Wednesday, December 26, 2007

Sicko in Real Life?

Nataline Sarkisyan, only 17 years-old, died shortly before Christmas when Cigna initially refused to approve a liver transplant. Her story reads like it was lifted right out of Michael Moore's Sicko.

In case you missed the documentary in the movie theaters, Sicko was about America's health insurance industry and people who DO have health care coverage but can't get their health insurer to pay. England, France, and even Cuba appear to have better day-to-day coverage than we do. Cuba!

Frankly, I was fully prepared to hate the greedy so-and-so's that run the major health insurance companies, but I have a few questions about Ms. Sarkisyan's case--that I haven't seen answered in the main stream media.

1) Why did the doctor's wait to give Nataline bone marrow transplant until after she'd been "battling leukemia for three years"?

Her liver failed due to a complication arising from the bone marrow transplant, but my question is this: Was she weak from battling the leukemia already? Could she have had the bone marrow transplant earlier and would that have given her liver a better chance at dealing with the stress of the bone marrow operation? And was Cigna involved in that decision as well?


2) Why did the doctors take Nataline off life support?

Cigna reverse its initial decision and decided to pay for the transplant after they'd stopped her life support. Were the doctors not expecting the decision to be changed? Was Nataline required to be able to breathe on her own in order for the doctors to do the operation.

3)Why does Cigna need independent experts to second guess the doctors involved in Nataline's case?

Are these "independent experts" doctors or accountants or a set of both?

4) Who was going to get the liver if Nataline wasn't going to get it and were they much, much healthier or was this liver going to sit on the shelf for a few more hours, days, or weeks?

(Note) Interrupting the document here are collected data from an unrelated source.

Lemma walk_not_null qs ls : forall fuel l,
  chain qs l ls -> (length ls < fuel)%nat ->
  walk fuel not_null qs l = Done (first_busy qs ls).
Proof.
  induction ls as [|i ls IH]; intros fuel l; simpl.
  - intros -> _. by destruct fuel.
  - intros (-> & qu & Hi & Hc) Hf. destruct fuel as [|fuel]; [lia|]. simpl.
    unfold at_. rewrite Hi. simpl. destruct (data qu); [|done].
    apply IH; [done | lia].
Qed.

Lemma walk_below qs p ls : forall fuel l,
  chain qs l ls -> StronglySorted Nat.lt ls -> p ∈ ls -> (length ls < fuel)%nat ->
  walk fuel (below p) qs l = Done (first_busy qs (filter (fun i => (i < p)%nat) ls)).
Proof.
  induction ls as [|i ls IH]; intros fuel l; simpl; [set_solver|].
  intros (-> & qu & Hi & Hc) [Hs Hf]%StronglySorted_inv Hp Hlen.
  destruct fuel as [|fuel]; [lia|]. simpl.
  destruct (Nat.ltb_spec i p) as [Hip|Hip].
  - rewrite filter_cons_True by done. simpl. unfold at_. rewrite Hi. simpl.
    destruct (data qu); [|done]. apply IH; try done; [|lia].
    apply elem_of_cons in Hp as [->|]; [lia|done].
  - rewrite filter_cons_False by lia.
    rewrite filter_none; [done|]. intros x Hx. rewrite Forall_forall in Hf.
    specialize (Hf x Hx). unfold Nat.lt in Hf. lia.
Qed.

Lemma chain_set_data qs i d ls : forall l, chain qs l ls -> chain (set_data qs i d) l ls.
Proof.
  induction ls as [|j ls IH]; intros l; simpl; [done|].
  intros (-> & qu & Hj & Hc). split; [done|].
  unfold set_data. destruct (decide (i = j)) as [->|Hij];
    [rewrite list_lookup_alter_eq, Hj | rewrite list_lookup_alter_ne, Hj by done].
  - exists (mk_queue (next_nonempty qu) d). split; [done | by apply IH].
  - exists qu. split; [done | by apply IH].
Qed.

Lemma chain_set_next qs i l' ls : forall l,
  chain qs l ls -> i ∉ ls -> chain (set_next qs i l') l ls.
Proof.
  induction ls as [|j ls IH]; intros l; simpl; [done|].
  intros (-> & qu & Hj & Hc) [Hij Hn]%not_elem_of_cons. split; [done|].
  unfold set_next. rewrite list_lookup_alter_ne by done. eauto.
Qed.

(** Splicing level [p] in after [i]. *)
Lemma chain_splice qs p i l2 : forall l1 l,
  chain qs l (l1 ++ i :: l2) -> NoDup (l1 ++ i :: l2) -> p ∉ l1 ++ i :: l2 ->
  (p < length qs)%nat ->
  exists qi, qs !! i = Some qi /\
    chain (set_next (set_next qs p (next_nonempty qi)) i (To p)) l (l1 ++ i :: p :: l2).
Proof.
  induction l1 as [|j l1 IH]; intros l; simpl.
  - intros (-> & qi & Hi & Hc) Hnd Hp Hlen. exists qi. split; [done|]. split; [done|].
    apply NoDup_cons in Hnd as [Hi2 _]. apply not_elem_of_cons in Hp as [Hpi Hp2].
    unfold set_next at 1. rewrite list_lookup_alter_eq.
    unfold set_next at 1. rewrite list_lookup_alter_ne, Hi by done. simpl.
    eexists; split; [done|]. simpl. split; [done|].
    destruct (in_range_lookup qs p Hlen) as [qp Hqp].
    unfold set_next at 1. rewrite list_lookup_alter_ne by done.
    unfold set_next at 1. rewrite list_lookup_alter_eq, Hqp. simpl.
    eexists; split; [done|]. simpl.
    apply chain_set_next; [by apply chain_set_next | done].
  - intros (-> & qj & Hj & Hc) [Hjn Hnd]%NoDup_cons [Hpj Hp]%not_elem_of_cons Hlen.
    destruct (IH _ Hc Hnd Hp Hlen) as (qi & Hi & Hc'). exists qi. split; [done|].
    split; [done|]. exists qj. split; [|done].
    unfold set_next. rewrite !list_lookup_alter_ne by set_solver. done.
Qed.
(** The system calls of the console. *)
Definition known_svcs : list FunctionDef :=
  [ e 0x00 Null "Unknown" 0;
    e 0x01 (Wrapped FControlMemory) "ControlMemory" 1000;
    e 0x02 (Wrapped FQueryMemory) "QueryMemory" 1000;
    e 0x03 (Direct FExitProcess) "ExitProcess" 1000;
    e 0x04 Null "GetProcessAffinityMask" 1000;
    e 0x05 Null "SetProcessAffinityMask" 1000;
    e 0x06 Null "GetProcessIdealProcessor" 1000;
    e 0x07 Null "SetProcessIdealProcessor" 1000;
    e 0x08 (Wrapped FCreateThread) "CreateThread" 5214;
    e 0x09 (Direct FExitThread) "ExitThread" 1000;
    e 0x0A (Wrapped FSleepThread) "SleepThread" 946;
    e 0x0B (Wrapped FGetThreadPriority) "GetThreadPriority" 616;
    e 0x0C (Wrapped FSetThreadPriority) "SetThreadPriority" 1812;
    e 0x0D Null "GetThreadAffinityMask" 1000;
    e 0x0E Null "SetThreadAffinityMask" 1000;
    e 0x0F Null "GetThreadIdealProcessor" 1000;
    e 0x10 Null "SetThreadIdealProcessor" 1000;
    e 0x11 Null "GetCurrentProcessorNumber" 1000;
    e 0x12 Null "Run" 1000;
    e 0x13 (Wrapped FCreateMutex) "CreateMutex" 1000;
    e 0x14 (Wrapped FReleaseMutex) "ReleaseMutex" 1324;
    e 0x15 (Wrapped FCreateSemaphore) "CreateSemaphore" 1000;
    e 0x16 (Wrapped FReleaseSemaphore) "ReleaseSemaphore" 2713;
    e 0x17 (Wrapped FCreateEvent) "CreateEvent" 4329;
    e 0x18 (Wrapped FSignalEvent) "SignalEvent" 3285;
    e 0x19 (Wrapped FClearEvent) "ClearEvent" 1389;
    e 0x1A (Wrapped FCreateTimer) "CreateTimer" 1000;
    e 0x1B (Wrapped FSetTimer) "SetTimer" 5163;
    e 0x1C (Wrapped FCancelTimer) "CancelTimer" 1000;
    e 0x1D (Wrapped FClearTimer) "ClearTimer" 1000;
    e 0x1E (Wrapped FCreateMemoryBlock) "CreateMemoryBlock" 1000;
    e 0x1F (Wrapped FMapMemoryBlock) "MapMemoryBlock" 1000;
    e 0x20 (Wrapped FUnmapMemoryBlock) "UnmapMemoryBlock" 1000;
    e 0x21 (Wrapped FCreateAddressArbiter) "CreateAddressArbiter" 1000;
    e 0x22 (Wrapped FArbitrateAddress) "ArbitrateAddress" 5664;
    e 0x23 (Wrapped FCloseHandle) "CloseHandle" 2937;
    e 0x24 (Wrapped FWaitSynchronization1) "WaitSynchronization1" 4005;
    e 0x25 (Wrapped FWaitSynchronizationN) "WaitSynchronizationN" 6918;
    e 0x26 Null "SignalAndWait" 1000;
    e 0x27 (Wrapped FDuplicateHandle) "DuplicateHandle" 1000;
    e 0x28 (Wrapped FGetSystemTick) "GetSystemTick" 340;
    e 0x29 (Wrapped FGetHandleInfo) "GetHandleInfo" 1000;
    e 0x2A (Wrapped FGetSystemInfo) "GetSystemInfo" 1000;
    e 0x2B (Wrapped FGetProcessInfo) "GetProcessInfo" 1510;
    e 0x2C (Wrapped FGetThreadInfo) "GetThreadInfo" 1000;
    e 0x2D (Wrapped FConnectToPort) "ConnectToPort" 1000;
    e 0x2E Null "SendSyncRequest1" 1000;
    e 0x2F Null "SendSyncRequest2" 1000;
    e 0x30 Null "SendSyncRequest3" 1000;
    e 0x31 Null "SendSyncRequest4" 1000;
    e 0x32 (Wrapped FSendSyncRequest) "SendSyncRequest" 5825;
    e 0x33 (Wrapped FOpenProcess) "OpenProcess" 1000;
    e 0x34 (Wrapped FOpenThread) "OpenThread" 1000;
    e 0x35 (Wrapped FGetProcessId) "GetProcessId" 1000;
    e 0x36 (Wrapped FGetProcessIdOfThread) "GetProcessIdOfThread" 1000;
    e 0x37 (Wrapped FGetThreadId) "GetThreadId" 677;
    e 0x38 (Wrapped FGetResourceLimit) "GetResourceLimit" 1000;
    e 0x39 (Wrapped FGetResourceLimitLimitValues) "GetResourceLimitLimitValues" 1000;
    e 0x3A (Wrapped FGetResourceLimitCurrentValues) "GetResourceLimitCurrentValues" 1000;
    e 0x3B Null "GetThreadContext" 1000;
    e 0x3C (Wrapped FBreak) "Break" 1000;
    e 0x3D (Wrapped FOutputDebugString) "OutputDebugString" 1000;
    e 0x3E Null "ControlPerformanceCounter" 1000;
    e 0x3F Null "Unknown" 1000;
    e 0x40 Null "Unknown" 1000;
    e 0x41 Null "Unknown" 1000;
    e 0x42 Null "Unknown" 1000;
    e 0x43 Null "Unknown" 1000;
    e 0x44 Null "Unknown" 1000;
    e 0x45 Null "Unknown" 1000;
    e 0x46 Null "Unknown" 1000;
    e 0x47 (Wrapped FCreatePort) "CreatePort" 1000;
    e 0x48 (Wrapped FCreateSessionToPort) "CreateSessionToPort" 5122;
    e 0x49 (Wrapped FCreateSession) "CreateSession" 3492;
    e 0x4A (Wrapped FAcceptSession) "AcceptSession" 1842;
    e 0x4B Null "ReplyAndReceive1" 1000;
    e 0x4C Null "ReplyAndReceive2" 1000;
    e 0x4D Null "ReplyAndReceive3" 1000;
    e 0x4E Null "ReplyAndReceive4" 1000;
    e 0x4F (Wrapped FReplyAndReceive) "ReplyAndReceive" 8762;
    e 0x50 Null "BindInterrupt" 1000;
    e 0x51 Null "UnbindInterrupt" 1000;
    e 0x52 (Wrapped FInvalidateProcessDataCache) "InvalidateProcessDataCache" 9609;
    e 0x53 (Wrapped FStoreProcessDataCache) "StoreProcessDataCache" 7174;
    e 0x54 (Wrapped FFlushProcessDataCache) "FlushProcessDataCache" 9084;
    e 0x55 Null "StartInterProcessDma" 9146;
    e 0x56 Null "StopDma" 1163;
    e 0x57 Null "GetDmaState" 2222;
    e 0x58 Null "RestartDma" 8096;
    e 0x59 Null "SetGpuProt" 356;
    e 0x5A Null "SetWifiEnabled" 1000;
    e 0x5B Null "Unknown" 1000;
    e 0x5C Null "Unknown" 1000;
    e 0x5D Null "Unknown" 1000;
    e 0x5E Null "Unknown" 1000;
    e 0x5F Null "Unknown" 1000;
    e 0x60 Null "DebugActiveProcess" 1000;
    e 0x61 Null "BreakDebugProcess" 1000;
    e 0x62 Null "TerminateDebugProcess" 1000;
    e 0x63 Null "GetProcessDebugEvent" 1000;
    e 0x64 Null "ContinueDebugEvent" 1000;
    e 0x65 (Wrapped FGetProcessList) "GetProcessList" 1000;
    e 0x66 Null "GetThreadList" 1000;
    e 0x67 Null "GetDebugThreadContext" 1000;
    e 0x68 Null "SetDebugThreadContext" 1000;
    e 0x69 Null "QueryDebugProcessMemory" 1000;
    e 0x6A Null "ReadProcessMemory" 1000;
    e 0x6B Null "WriteProcessMemory" 1000;
    e 0x6C Null "SetHardwareBreakPoint" 1000;
    e 0x6D Null "GetDebugThreadParam" 1000;
    e 0x6E Null "Unknown" 1000;
    e 0x6F Null "Unknown" 1000;
    e 0x70 Null "ControlProcessMemory" 1000;
    e 0x71 Null "MapProcessMemory" 1000;
    e 0x72 Null "UnmapProcessMemory" 1000;
    e 0x73 Null "CreateCodeSet" 1000;
    e 0x74 Null "RandomStub" 1000;
    e 0x75 Null "CreateProcess" 1000;
    e 0x76 (Wrapped FTerminateProcess) "TerminateProcess" 1000;
    e 0x77 Null "SetProcessResourceLimits" 1000;
    e 0x78 Null "CreateResourceLimit" 1000;
    e 0x79 (Wrapped FSetResourceLimitLimitValues) "SetResourceLimitLimitValues" 1000;
    e 0x7A Null "AddCodeSegment" 1000;
    e 0x7B Null "Backdoor" 1000;
    e 0x7C (Wrapped FKernelSetState) "KernelSetState" 1000;
    e 0x7D (Wrapped FQueryProcessMemory) "QueryProcessMemory" 1000 ].

(** The custom ones. *)
Definition custom_svcs : list FunctionDef :=
  [ e 0x7E Null "Unused" 1000;
    e 0x7F Null "Unused" 1000;
    e 0x80 Null "CustomBackdoor" 1000;
    e 0x81 Null "Unused" 1000;
    e 0x82 Null "Unused" 1000;
    e 0x83 Null "Unused" 1000;
    e 0x84 Null "Unused" 1000;
    e 0x85 Null "Unused" 1000;
    e 0x86 Null "Unused" 1000;
    e 0x87 Null "Unused" 1000;
    e 0x88 Null "Unused" 1000;
    e 0x89 Null "Unused" 1000;
    e 0x8A Null "Unused" 1000;
    e 0x8B Null "Unused" 1000;
    e 0x8C Null "Unused" 1000;
    e 0x8D Null "Unused" 1000;
    e 0x8E Null "Unused" 1000;
    e 0x8F Null "Unused" 1000;
    e 0x90 (Wrapped FConvertVaToPa) "ConvertVaToPa" 1000;
    e 0x91 Null "FlushDataCacheRange" 1000;
    e 0x92 Null "FlushEntireDataCache" 1000;
    e 0x93 (Wrapped FInvalidateInstructionCacheRange) "InvalidateInstructionCacheRange" 1000;
    e 0x94 (Wrapped FInvalidateEntireInstructionCache) "InvalidateEntireInstructionCache" 1000;
    e 0x95 Null "Unused" 1000;
    e 0x96 Null "Unused" 1000;
    e 0x97 Null "Unused" 1000;
    e 0x98 Null "Unused" 1000;
    e 0x99 Null "Unused" 1000;
    e 0x9A Null "Unused" 1000;
    e 0x9B Null "Unused" 1000;
    e 0x9C Null "Unused" 1000;
    e 0x9D Null "Unused" 1000;
    e 0x9E Null "Unused" 1000;
    e 0x9F Null "Unused" 1000;
    e 0xA0 (Wrapped FMapProcessMemoryEx) "MapProcessMemoryEx" 1000;
    e 0xA1 (Wrapped FUnmapProcessMemoryEx) "UnmapProcessMemoryEx" 1000;
    e 0xA2 Null "ControlMemoryEx" 1000;
    e 0xA3 Null "ControlMemoryUnsafe" 1000;
    e 0xA4 Null "Unused" 1000;
    e 0xA5 Null "Unused" 1000;
    e 0xA6 Null "Unused" 1000;
    e 0xA7 Null "Unused" 1000;
    e 0xA8 Null "Unused" 1000;
    e 0xA9 Null "Unused" 1000;
    e 0xAA Null "Unused" 1000;
    e 0xAB Null "Unused" 1000;
    e 0xAC Null "Unused" 1000;
    e 0xAD Null "Unused" 1000;
    e 0xAE Null "Unused" 1000;
    e 0xAF Null "Unused" 1000;
    e 0xB0 Null "ControlService" 1000;
    e 0xB1 Null "CopyHandle" 1000;
    e 0xB2 Null "TranslateHandle" 1000;
    e 0xB3 (Wrapped FControlProcess) "ControlProcess" 1000 ].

5) Why can't the doctors involved in her case be the ones to make the decision? And why shouldn't complications from the first operation make you an automatic approval for a second?

If a health insurance company approves the first procedure, they should approve everything arising from it. The only thing that might give me pause about continuing to do the best you can to keep a patient alive is that her chances for survival are small and she'd be taking a healthy liver that someone else needs with her.

Without answers to these questions and more, who really knows if Nataline should have gotten that liver transplant (in a timely fashion) or whether she should have had the bone marrow transplant earlier. But I do know that someone other than Cigna (or the "independent experts" that Cigna pays?) who is in business to make a profit ought to be making the final decisions on what health care is needed. The gatekeepers for keeping our health care costs down need to be separated from the profit maker, Cigna, on one side and the emotional decisions of the doctors and families involved on the other.